恐怖による子どものコントロール 社会でのサポートが求められる体罰防止

2018年、カナダの研究者たちが「88カ国の調査を踏まえた体罰禁止と若者の暴力の関係」という論文を発表しました。これは、経済的に所得の低い国から高い国まで、11歳から25歳の若者約40万人を対象に行なわれた調査です。そして「家庭と学校の両方で体罰を禁じる法律がある」「学校で体罰を禁じる法律がある」「体罰を禁じる法律がない」の3つに分け、過去12ヶ月間に暴力を振るったことがあるかを調べました。すると、法律があればあるほど暴力が減っていくこと、そしてそれは国の経済力とは関係がなく、国が貧しくても体罰を禁じている国は暴力性が低く、豊かな国でも体罰を容認している国では暴力性が高い傾向があるということがわかったのです。ちなみに、特に男性の暴力が少なかったのは1位カンボジア、2位ミャンマー、3位マラウイ、女性では1位コスタリカ、2位タジキスタン、3位中国、という結果でした。この調査には日本が含まれていないのですが、法律によって体罰を禁止することには暴力性を抑える効果があるようです。

また、16万927名の子どもたちの、過去50年間の75の研究を使用したメタ分析では、お尻を叩くという軽い体罰も、「低い規範の内面化」「攻撃性」「反社会的行動」「外在化問題行動」「内在化問題行動」「心の健康問題」「否定的な親子関係」「認知能力障害」「低い自己肯定感」「親からの身体的虐待のリスク」「大人になってからの反社会的行動」「大人になってからの心の健康問題」「大人になってからの叩くことへの肯定的な態度」という有害な結果と関連することが明らかにされました。

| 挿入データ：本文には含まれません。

(* ===== verification/Env.v ===== *)
(** * The environment of an evaluation

    What the evaluation of a rule reaches beyond its arguments: the codec and
    the signature library it imports, the key-value server, the clock and the
    random sources, all parameters ([Env]); and the state it changes, with the
    monad [M] that threads it. *)

From S2P Require Import Prelude GoStrings GoFloat GoTime Value.
Local Open Scope string_scope.

Class Env := {
  env_JSON :: JSON;
  (** what is outside the process *)
  World : Type;
  (** [jetstream.KeyValue.Get] on a bucket: [None] is any error *)
  kv_store_Get : World → string → string → option string * World;
  (** [time.Now] *)
  time_Now : World → Time * World;
  (** [uuid.New().String()] and [uuid.NewV7()] *)
  uuid_New : World → string * World;
  uuid_NewV7 : World → option string * World;
  (** [rand.Int64N(n)], [rand.IntN(n)], [rand.Float64()] *)
  rand_Int64N : World → Z → Z * World;
  rand_IntN : World → Z → Z * World;
  rand_Float64 : World → float64 * World;
  (** [nkeys.FromPublicKey] succeeds, and [Verify] with that key *)
  nkeys_FromPublicKey : string → bool;
  nkeys_Verify : string → string → string → bool;
}.

(** The parse of a KV field, as [parseCache] keeps it. *)
Record parsedKVField := MkParsed { pk_bucket : string; pk_key : string; pk_jsonPath : list string }.

(** [LocalKVCache]: bucket, key, parsed value. *)
Record LocalKVCache := MkLocalCache { lc_cache : gmap string (gmap string value); lc_enabled : bool }.

(** The signature fields of the [EvaluationContext] at hand. *)
Record SigState := MkSig { sigChecked : bool; sigValid : bool; signerPublicKey : string }.

Section state.
Context `{Env}.

(** The mutable state: the signature fields of the current context, the two
    caches of the [KVContext], the number of verifications attempted (the
    metric [IncSignatureVerifications]), and the world. *)
Record St := MkSt {
  st_sig : SigState;
  st_parseCache : gmap string parsedKVField;
  st_localCache : option LocalKVCache;
  st_verifications : nat;
  st_world : World;
}.

Definition M (A : Type) : Type := St → A * St.

#[export] Instance M_ret : MRet M := λ A a st, (a, st).
#[export] Instance M_bind : MBind M := λ A B f m st, let '(a, st') := m st in f a st'.

Definition get : M St := λ st, (st, st).
Definition set_sig (s : SigState) : M unit := λ st,
  (tt, MkSt s (st_parseCache st) (st_localCache st) (st_verifications st) (st_world st)).
Definition set_parseCache (c : gmap string parsedKVField) : M unit := λ st,
  (tt, MkSt (st_sig st) c (st_localCache st) (st_verifications st) (st_world st)).
Definition set_localCache (c : option LocalKVCache) : M unit := λ st,
  (tt, MkSt (st_sig st) (st_parseCache st) c (st_verifications st) (st_world st)).
Definition count_verification : M unit := λ st,
  (tt, MkSt (st_sig st) (st_parseCache st) (st_localCache st) (S (st_verifications st)) (st_world st)).
Definition lift_world {A} (f : World → A * World) : M A := λ st,
  let '(a, w) := f (st_world st) in
  (a, MkSt (st_sig st) (st_parseCache st) (st_localCache st) (st_verifications st) w).

(** A computation on a copy of the current context: its signature fields start
    as the current ones and are dropped at the end. *)
Definition on_copy {A} (m : M A) : M A :=
  st ← get; a ← m; _ ← set_sig (st_sig st); mret a.

(** Loops that stop at the first element that decides. *)
Definition forallM {A} (f : A → M bool) : list A → M bool :=
  fix go l := match l with
  | [] => mret true
  | x :: l' => b ← f x; if (b : bool) then go l' else mret false
  end.

Definition existsM {A} (f : A → M bool) : list A → M bool :=
  fix go l := match l with
  | [] => mret false
  | x :: l' => b ← f x; if (b : bool) then mret true else go l'
  end.

(** ** Computations whose result does not depend on the state

    [returns I m a]: from every state where [I] holds, [m] gives [a] and ends
    where [I] holds.  The proof rules follow the structure of [m]. *)

Definition returns {A} (I : St → Prop) (m : M A) (a : A) : Prop :=
  ∀ st, I st → (m st).1 = a ∧ I (m st).2.

Section rules.
Context (I : St → Prop).

Lemma returns_ret {A} (a : A) : returns I (mret a) a.
Proof. done. Qed.

Lemma returns_bind {A B} (m : M A) (f : A → M B) a b :
  returns I m a → returns I (f a) b → returns I (m ≫= f) b.
Proof.
  intros Hm Hf st Hst. unfold mbind, M_bind. destruct (Hm st Hst) as [Ha Hst'].
  destruct (m st) as [a' st'] eqn:E. simpl in *. subst. by apply Hf.
Qed.

Lemma returns_get {A} (f : St → M A) a :
  (∀ st, I st → (f st st).1 = a ∧ I (f st st).2) → returns I (get ≫= f) a.
Proof. done. Qed.

Lemma returns_lift_world {A} (f : World → A * World) a :
  (∀ st w, I st → I (MkSt (st_sig st) (st_parseCache st) (st_localCache st) (st_verifications st) w)) →
  (∀ w, (f w).1 = a) → returns I (lift_world f) a.
Proof.
  intros HI Hf st Hst. unfold lift_world. specialize (Hf (st_world st)).
  destruct (f (st_world st)) as [a' w]. simpl in *. auto.
Qed.

Lemma returns_det {A} (m : M A) a b st : I st → returns I m a → returns I m b → a = b.
Proof. intros Hst Ha Hb. destruct (Ha st Hst) as [<- _]. by destruct (Hb st Hst) as [<- _]. Qed.

Lemma forallM_returns {A} (f : A → M bool) (p : A → bool) l :
  (∀ x, x ∈ l → returns I (f x) (p x)) → returns I (forallM f l) (forallb p l).
Proof.
  induction l as [|x l IH]; intros Hf; [apply returns_ret|]. cbn [forallM forallb].
  eapply returns_bind; [apply Hf; set_solver|].
  destruct (p x); [|apply returns_ret]. apply IH. set_solver.
Qed.

Lemma existsM_returns {A} (f : A → M bool) (p : A → bool) l :
  (∀ x, x ∈ l → returns I (f x) (p x)) → returns I (existsM f l) (existsb p l).
Proof.
  induction l as [|x l IH]; intros Hf; [apply returns_ret|]. cbn [existsM existsb].
  eapply returns_bind; [apply Hf; set_solver|].
  destruct (p x); [apply returns_ret|]. apply IH. set_solver.
Qed.
End rules.
End state.

#[export] Hint Resolve returns_ret returns_bind forallM_returns existsM_returns : rr.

これらだけでなく、体罰が、子どもや大人、そして社会にとって有害であるという科学的な証拠はかなりの数存在し、250以上の研究で関連性が論証されています。一方で、 体罰のメリットを立証している研究はありません。厚生労働省が作成した「愛の鞭ゼロ作戦」というリーフレットでは「一見体罰や暴言には効果があるように見えますが、恐怖により子どもをコントロールしているだけ」と断言し、厳しい体罰によって脳の前頭前野(社会生活に極めて重要な部位)が減少し、言葉の暴力によって聴覚野が変形してしまうと警告しています。